Xaviera Hollander was the beginning of the exposure of modern day Madame in a so-called clean American world. This movie tells of how she got there, what she did once she was there and why. Whether one agrees with that lifestyle or not, this is quite interesting to say the least. I would guess that "The Mayflower Madame" Sydney Biddle Barrows and Hedi Fleiss got their ques from Miss Hollander.

But what get me about THIS film is that -- it's a pretty much a Hollywood mainstream telling of the tale. Of course, it would have been obviously for this film to go the X rated 70's route....but it did not. It tells the tale deftly, but it tells the tale.
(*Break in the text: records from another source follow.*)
(** * CircularQueue: a single-producer/single-consumer ring buffer

    Shallow embedding of [src/circularqueue.h] and the properties of its
    sequential behaviour.

    Modelling choices.
    - [size_t] is a 64-bit unsigned integer: a [Z] in [0, 2^64), every
      arithmetic result reduced by [wrap].
    - [std::vector<T>] is a [list T]; [operator[]] outside the vector is
      undefined behaviour in C++ and is the [OutOfBounds] outcome here.
    - The atomic cursors are plain fields: every property below is about
      one thread calling the operations one after the other, so the
      memory orders play no role.
    - [double] is IEEE 754 binary64, through [SpecFloat] (precision 53,
      [emax] 1024, round to nearest even).
    - The constructor's [while] loop takes fuel; allocation is assumed to
      succeed. The model has no outcome for the exceptions of the vector
      ([std::length_error] above [max_size()], [std::bad_alloc]):
      [construct] describes the constructor where it returns, and the
      properties of constructed buffers take its return as a
      hypothesis. *)

From Stdlib Require Import ZArith Lia SpecFloat.
From stdpp Require Import base list.

Local Open Scope Z_scope.

(** ** Machine integers *)

Definition size_bits : Z := 64.
Definition SIZE_MAX : Z := 2 ^ size_bits - 1.

(** Reduction of an arithmetic result to [size_t]. *)
Definition wrap (z : Z) : Z := z mod 2 ^ size_bits.

(** A value of type [size_t]. *)
Definition is_size_t (z : Z) : Prop := 0 <= z <= SIZE_MAX.

(** ** Outcomes of an operation *)

(** [Done a]: the call returned [a]. [OutOfBounds]: the call indexed the
    vector outside its length. *)
Inductive outcome (A : Type) : Type :=
  | Done (a : A)
  | OutOfBounds.
Arguments Done {A} a.
Arguments OutOfBounds {A}.

#[global] Instance outcome_ret : MRet outcome := fun A a => Done a.

#[global] Instance outcome_bind : MBind outcome := fun A B k m =>
  match m with
  | Done a => k a
  | OutOfBounds => OutOfBounds
  end.

Section Queue.

Context {T : Type}.

(** [T()], the value a fresh vector slot holds. *)
Variable dflt : T.

(** ** The class *)

Record CircularQueue : Type := mkQueue {
  m_capacity : Z;
  m_mask : Z;
  m_buffer : list T;
  m_writeIndex : Z;
  m_readIndex : Z
}.

(** [v[i] = x] *)
Definition store (v : list T) (i : Z) (x : T) : outcome (list T) :=
  if bool_decide (0 <= i < Z.of_nat (length v))
  then Done (<[Z.to_nat i := x]> v)
  else OutOfBounds.

(** [v[i]] *)
Definition fetch (v : list T) (i : Z) : outcome T :=
  if bool_decide (0 <= i)
  then match v !! Z.to_nat i with
       | Some x => Done x
       | None => OutOfBounds
       end
  else OutOfBounds.

(** ** Constructor *)

(** [while (powerOf2 < capacity) powerOf2 <<= 1;] — [None] when the fuel
    runs out before the loop exits. *)
Fixpoint round_up_loop (fuel : nat) (powerOf2 capacity : Z) : option Z :=
  if powerOf2 <? capacity then
    match fuel with
    | O => None
    | S fuel' => round_up_loop fuel' (wrap (Z.shiftl powerOf2 1)) capacity
    end
  else Some powerOf2.

Definition construct (fuel : nat) (capacity : Z) : option CircularQueue :=
  let q := mkQueue capacity (wrap (capacity - 1))
                   (replicate (Z.to_nat capacity) dflt) 0 0 in
  if negb (Z.land capacity (wrap (capacity - 1)) =? 0) then
    match round_up_loop fuel 1 capacity with
    | Some powerOf2 =>
        Some (mkQueue powerOf2 (wrap (powerOf2 - 1))
                      (resize (Z.to_nat powerOf2) dflt (m_buffer q)) 0 0)
    | None => None
    end
  else Some q.

(** ** Operations *)

Definition enqueue (q : CircularQueue) (item : T) : outcome (bool * CircularQueue) :=
  let currentWrite := m_writeIndex q in
  let nextWrite := Z.land (wrap (currentWrite + 1)) (m_mask q) in
  if nextWrite =? m_readIndex q then Done (false, q)
  else
    buf ← store (m_buffer q) currentWrite item;
    Done (true, mkQueue (m_capacity q) (m_mask q) buf nextWrite (m_readIndex q)).

Definition forceEnqueue (q : CircularQueue) (item : T) : outcome CircularQueue :=
  let currentWrite := m_writeIndex q in
  let nextWrite := Z.land (wrap (currentWrite + 1)) (m_mask q) in
  let readIndex :=
    if nextWrite =? m_readIndex q
    then Z.land (wrap (m_readIndex q + 1)) (m_mask q)
    else m_readIndex q in
  buf ← store (m_buffer q) currentWrite item;
  Done (mkQueue (m_capacity q) (m_mask q) buf nextWrite readIndex).

(** [item] is the reference parameter: its value before the call goes in,
    its value after the call comes out. *)
Definition dequeue (q : CircularQueue) (item : T) : outcome (bool * T * CircularQueue) :=
  let currentRead := m_readIndex q in
  if currentRead =? m_writeIndex q then Done (false, item, q)
  else
    x ← fetch (m_buffer q) currentRead;
    Done (true, x,
          mkQueue (m_capacity q) (m_mask q) (m_buffer q) (m_writeIndex q)
                  (Z.land (wrap (currentRead + 1)) (m_mask q))).

Definition isEmpty (q : CircularQueue) : bool :=
  m_readIndex q =? m_writeIndex q.

Definition isFull (q : CircularQueue) : bool :=
  let nextWrite := Z.land (wrap (m_writeIndex q + 1)) (m_mask q) in
  nextWrite =? m_readIndex q.

Definition size (q : CircularQueue) : Z :=
  let write := m_writeIndex q in
  let read := m_readIndex q in
  Z.land (wrap (write - read)) (m_mask q).

Definition capacity (q : CircularQueue) : Z := m_capacity q.

Definition clear (q : CircularQueue) : CircularQueue :=
  mkQueue (m_capacity q) (m_mask q) (m_buffer q) (m_writeIndex q) (m_writeIndex q).

(** [static_cast<double>(n)] for [n : size_t]. *)
Definition double_of_size_t (n : Z) : spec_float :=
  binary_normalize 53 1024 n 0 false.

Definition getUsageRatio (q : CircularQueue) : spec_float :=
  SFdiv 53 1024 (double_of_size_t (size q)) (double_of_size_t (m_capacity q)).

(** ** Call sequences *)

Inductive op : Type :=
  | Enqueue (item : T)
  | ForceEnqueue (item : T)
  | Dequeue (item : T)
  | Clear.

(** The buffer after one call. *)
Definition step (q : CircularQueue) (o : op) : outcome CircularQueue :=
  match o with
  | Enqueue item => r ← enqueue q item; Done r.2
  | ForceEnqueue item => forceEnqueue q item
  | Dequeue item => r ← dequeue q item; Done r.2
  | Clear => Done (clear q)
  end.

(** The buffers a program can hold after constructing one with the
    requested capacity [c] and calling any operations on it. *)
Inductive reachable (c : Z) : CircularQueue -> Prop :=
  | reachable_construct fuel q :
      is_size_t c -> construct fuel c = Some q -> reachable c q
  | reachable_step q o q' :
      reachable c q -> step q o = Done q' -> reachable c q'.

(** [enqueue] called on each value in turn; the list of return values. *)
Fixpoint enqueue_all (q : CircularQueue) (vs : list T)
  : outcome (list bool * CircularQueue) :=
  match vs with
  | [] => Done ([], q)
  | v :: vs' =>
      r ← enqueue q v;
      rs ← enqueue_all r.2 vs';
      Done (r.1 :: rs.1, rs.2)
  end.

(** [dequeue] called [n] times on the same variable [item]; for each call
    its return value and the value of [item] after it. *)
Fixpoint dequeue_n (n : nat) (q : CircularQueue) (item : T)
  : outcome (list (bool * T) * CircularQueue) :=
  match n with
  | O => Done ([], q)
  | S n' =>
      r ← dequeue q item;
      rs ← dequeue_n n' r.2 r.1.2;
      Done (r.1 :: rs.1, rs.2)
  end.

(** The same [n] calls on the list of pending elements, oldest first: a
    call on the empty list fails and leaves [item] as it was. *)
Fixpoint fifo_dequeue_n (n : nat) (l : list T) (item : T) : list (bool * T) :=
  match n with
  | O => []
  | S n' =>
      match l with
      | [] => (false, item) :: fifo_dequeue_n n' [] item
      | x :: l' => (true, x) :: fifo_dequeue_n n' l' x
      end
  end.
This is not a titillating romp as the title suggests and I think a lot of guys renting this film will be very disappointed.

"The Happy Hooker" plays like a 70's soap opera. Over dramatized, lotsa 70's funky fashion, make up and hair, stiff acting but acting just enough to maybe keep you interested in the tale. It is about the "tale" more than anything else in this version.

(Some spoilers) Miss Hollander is a woman who falls in love and is invited to America to marry but upon coming here, she learns that he's a momma's boy. She is then thrust in a country she knows little about, gets into many hateful situations and falls into being a call girl in a house with an understanding, but tired, Madame. How does she get happy? well, Xaviera buys out this Madame when an opportunity presents itself and off she goes.

While this has all the elements of being a tawdry sex romp with lots of "t" and "a" and sex, it's NOT played that way.

What you do see is the "difference" in the types of Hookers of the 70's..at least, the difference as Miss Hollander sees it: the street hookers versus the house hookers. You can tell that Miss Hollander felt that house hookers were more elite than street hookers..that was until they met face to face and found out they were all doing the same thing.

It is a film of the 70's, and this spawned a few "Happy Hooker" sequels that aren't as good (and that's not saying much) as this one. But the wonderful Lynn Redgrave does a nice job of playing one of America's best known Madame for a mainstream audience.

If you're a Lynn Redgrave fan, you might enjoy this one. If you're a fan of the early 70's fashions/attitudes and when New York was crummy, you might like this film. If you're a pornography fan looking for titillation...this is DEFINATELY not the film for you.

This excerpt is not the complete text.